Team Investment and a Competitive Drive
Jordan shared financial and corporate details of his racing venture, saying he put in $40m of his personal wealth into the Nascar Cup series team launched with partner Polk and longtime driver Denny Hamlin.
“It fell to someone to act,” Jordan stated during testimony. “As a newcomer, I wasn’t afraid. I believed I could take on Nascar as a whole. From my perspective, the sport it needed to be looked at from a different view.”
Central Issue: Charter Agreements and Renewal Demands
At issue is the end of a 2016 agreement where Nascar provided each team a franchise. This system mirrors other major leagues with independent franchises, such as the NBA’s Hornets or the NFL’s Panthers.
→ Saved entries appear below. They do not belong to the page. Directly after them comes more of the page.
(** A table: the tables below it are copied first. *)
Lemma fork_entry_table rec s pre e post C :
  frame (mem s0) t = pre ++ e :: post → fork_inv n t c s0 s pre (e :: post) C →
  entry_ok e → is_table e = true → shape n (mem s0) (ppn_address e) →
  (kwf s → shape n (mem s) (ppn_address e) → NoDup (tables n (mem s) (ppn_address e)) →
   owned n s (ppn_address e) →
   match rec (ppn_address e) s with
   | (Ok c', s') => forked n (ppn_address e) c' s s'
   | (Panic, s') => full (fa s')
   | _ => False
   end) →
  match fork_entry rec t c (Z.of_nat (length pre)) s with
  | (Ok _, s') => ∃ e', fork_inv n t c s0 s' (pre ++ [e]) post (C ++ [e'])
  | (Panic, s') => full (fa s')
  | _ => False
  end.
Proof.
  intros Hf Hi [Hu64 _] Ht Hsh Hrec.
  destruct (fork_inv_entries s pre e post C Hi) as (Het & Hec & _ & Huc).
  destruct (fork_inv_todo s pre e post C Hf Hi Ht) as (Hin & Htab & Hndb & Hownb).
  set (i := Z.of_nat (length pre)) in *. pose proof t_ne_c as Htc. pose proof t_held as Hth.
  destruct (is_table_valid e Ht) as [Hv Hl].
  assert (Hbel : ∀ m, below n m e = tables n m (ppn_address e)) by
    (intros; unfold below; by rewrite Ht).
  assert (Hag : ∀ x, x ∈ tables n (mem s0) (ppn_address e) → frame (mem s) x = frame (mem s0) x)
    by (intros x Hx; by apply Hin).
  unfold fork_entry, get_entry, gets, bind at 1. rewrite Het, Hv, Hl. cbn [negb].
  pose proof (shape_table_ok _ _ _ Hsh) as Hpok. destruct (table_ok_page_ok _ Hpok) as [(? & ? & ?) _].
  unfold bind at 1, lift at 1.
  rewrite physical_address_ok by (change PA_MAX with (2 ^ 55 - 1); lia).
  specialize (Hrec (fi_kwf _ _ _ _ _ _ _ _ Hi) (shape_frame n _ _ _ Hag Hsh) Hndb Hownb).
  unfold bind at 1. destruct (rec (ppn_address e) s) as [[c'|er| |] s1]; [|done..].
  destruct Hrec as [Hk1 Hh1 Hr1 Hp1 Hc1 Hs1 Hn1 Hw1 Hm1]. rewrite Htab in *.
  pose proof (fi_c _ _ _ _ _ _ _ _ Hi) as Hhc. pose proof (fi_held _ _ _ _ _ _ _ _ Hi) as Hheld.
  assert (Hf1c : frame (mem s1) c = frame (mem s) c) by
    (apply Hr1; auto; intros (_ & _ & _ & ?)%Hin; done).
  assert (Hf1t : frame (mem s1) t = frame (mem s) t) by
    (apply Hr1; auto; intros (_ & _ & ? & _)%Hin; done).
  assert (Hec1 : entry (mem s1) c i = e) by (unfold entry; rewrite Hf1c; exact Hec).
  destruct (with_address_table e c' Hu64 Ht (shape_table_ok _ _ _ Hs1)) as (Ht' & Hp' & Hok' & Hset).
  unfold bind, lift. rewrite Hec1, Hset. unfold set_entry, modify.
  set (e' := with_address e c') in *. set (s' := set_mem (upd c i e' (mem s1)) s1).
  assert (Hcn : ∀ x, x ∈ tables n (mem s1) c' → frame (mem s') x = frame (mem s1) x).
  { intros x Hx. apply frame_upd_ne. intros ->. by apply (Hw1 c Hx). }
  assert (Hbel' : below n (mem s') e' = tables n (mem s1) c').
  { unfold below. rewrite Ht', Hp'. by apply tables_frame. }
  exists e'. apply (fork_advance s s'); auto.
  - by destruct Hk1; split.
  - cbn [s' mem set_mem]. rewrite frame_upd_ne, Hf1t, cow_table by done.
    apply (fi_t _ _ _ _ _ _ _ _ Hi).
  - cbn [s' mem set_mem]. by apply Huc.
  - intros x. rewrite Hbel. intros Hx. destruct (Hin x Hx) as (_ & _ & _ & Hxc).
    cbn [s' mem set_mem]. rewrite frame_upd_ne, Hp1 by done. by rewrite (Hag x Hx).
  - intros x Hxt Hxc Hxb Hxh. rewrite Hbel in Hxb. cbn [s' mem set_mem].
    rewrite frame_upd_ne by done. by apply Hr1.
  - unfold copied. rewrite Ht, Hp'. split; [done|].
    apply (copy_of_frame n (mem s) (mem s1)); [done| |done].
    intros x. rewrite Htab. intros Hx. by rewrite Hag.
  - by rewrite Hbel'.
  - rewrite Hbel'. exact Hw1.
  - intros _. rewrite Hp'. by apply (shape_frame n (mem s1)).
  - cbn [s' meta set_mem]. rewrite Hm1. unfold pages_below. rewrite Ht. f_equal.
    by apply user_pages_frame.
Qed.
The agreement was set to expire in 2024 when Nascar demanded charter membership renewals.
Jordan testified for about sixty minutes and exited the courthouse to pandemonium, with fans and media clamoring for a glimpse or a photo of the global icon.
Leading the Legal Charge
23XI Racing is at the forefront of the push along with another racing team for Nascar to overhaul a business model Jordan contended is unlawful to keep two hands on the wheel.
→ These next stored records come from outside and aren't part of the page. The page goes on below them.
(** [INode::write]'s loop; [sector_buf] is the buffer kept across rounds. *)
Fixpoint write_loop (fuel : nat) (i : INodeInner) (buf : list Z) (offset remaining : Z)
    (mapped : option (Z * Z)) (sector_buf : list Z) (total_written : Z) : M D VfsError Z :=
  if remaining <=? 0 then ret total_written else
  match fuel with
  | O => diverge
  | S fuel' =>
      let logical_block := offset / BLOCK_SIZE in
      let! r := mapped_data_block i mapped logical_block in
      match r with
      | inr err => if 0 <? total_written then ret total_written else fail err
      | inl block =>
          let block_offset := offset mod BLOCK_SIZE in
          let sector_in_block := block_offset / SECTOR_SIZE in
          let sector_offset := block_offset mod SECTOR_SIZE in
          let sector := block * SECTORS_PER_BLOCK + sector_in_block in
          let writable_to_sector := SECTOR_SIZE - sector_offset in
          let to_copy := Z.min writable_to_sector remaining in
          let! sector_buf :=
            if negb (to_copy =? SECTOR_SIZE) then read_sector sector else ret sector_buf in
          let sector_buf := splice sector_offset (slice total_written to_copy buf) sector_buf in
          write_sector sector sector_buf ;;;
          write_loop fuel' i buf (offset + to_copy) (remaining - to_copy)
            (Some (logical_block, block)) sector_buf (total_written + to_copy)
      end
  end.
At issue for Jordan and Heather Gibbs, who testified before Jordan, are details from last September. Gibbs described a hectic and tense period where the racing circuit told teams they had to sign a charter agreement extension. This agreement spanned 112 pages detailing pay for chartered teams and a guaranteed entry in Nascar-sponsored races.
Choosing Litigation
Jordan said that his team and its ally decided their sole viable path was to decline to sign that extensive document and litigate the matter. The other 13 organizations agreed to the terms.
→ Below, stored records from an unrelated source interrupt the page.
Lemma decode_encode_inode_app i post : inode_wf i → decode_inode (encode_inode i ++ post) = i.
Proof.
  intros [Ht Hk Hd Hs [Hl Hb] Hi]. destruct i as [t k d s bl ind].
  cbn [ty link_count dev sz direct_blocks indirect_block] in *.
  unfold decode_inode, encode_inode.
  cbn [ty link_count dev sz direct_blocks indirect_block].
  set (bs := (le 2 t ++ _) ++ post).
  assert (E1 : bs = le 2 t ++ le 2 k ++ (le 4 d ++ le 4 s ++ (bl ≫= le 4) ++ le 4 ind ++ post))
    by (unfold bs; by rewrite <-!app_assoc).
  assert (E2 : bs = (le 2 t ++ le 2 k) ++ le 4 d ++ (le 4 s ++ (bl ≫= le 4) ++ le 4 ind ++ post))
    by (unfold bs; by rewrite <-!app_assoc).
  assert (E3 : bs = (le 2 t ++ le 2 k ++ le 4 d) ++ le 4 s ++ ((bl ≫= le 4) ++ le 4 ind ++ post))
    by (unfold bs; by rewrite <-!app_assoc).
  assert (E4 : bs = (le 2 t ++ le 2 k ++ le 4 d ++ le 4 s) ++ (bl ≫= le 4) ++ (le 4 ind ++ post))
    by (unfold bs; by rewrite <-!app_assoc).
  assert (E5 : bs = (le 2 t ++ le 2 k ++ le 4 d ++ le 4 s ++ (bl ≫= le 4)) ++ le 4 ind ++ post)
    by (unfold bs; by rewrite <-!app_assoc).
  f_equal.
  - rewrite E1. by apply (field_app []).
  - rewrite E1. by apply field_app.
  - rewrite E2. by apply field_app.
  - rewrite E3. by apply field_app.
  - rewrite E4. apply list_eq. intros j. rewrite list_lookup_fmap.
    destruct (decide (j < 12)%nat).
    + rewrite lookup_seqZ_lt by lia. cbn [fmap option_fmap option_map].
      rewrite fields_bind by (done || lia).
      rewrite list_lookup_lookup_total_lt by lia. do 2 f_equal. lia.
    + rewrite lookup_seqZ_ge, (lookup_ge_None_2 bl) by lia. done.
  - rewrite E5. apply field_app; [done| |done].
    rewrite !length_app, !le_length, le4_bind_length, Hl by done. done.
Qed.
The team owners reached out to Nascar about possible changes or extension options. Nascar refused to engage, according to his testimony.
The Bottom Line: Victory
But in the end, the pushback against what he saw as a financially unsustainable model was driven by the usual bottom line for Jordan: Winning.
“Hamlin persuaded me adding a third car improved our chances to win,” he said, sharing that he purchased another franchise last year for $28 million amid the legal dispute. “So I dove in.”
Heather Gibbs’ Testimony
Heather Gibbs detailed her push for indefinite franchises, which she said a written letter to Nascar. She testified the timing of the contract signing demand was problematic.
She said, the team founder first tried to call and persuade Nascar against forcing signatures, but CEO Jim France refused the appeal.
“Please don’t force this on us,” Gibbs recounted Joe Gibbs told Nascar’s executives. She said France replied, “If I wake up and I have 20 charters, I have 20. If I have 30, I have 30.”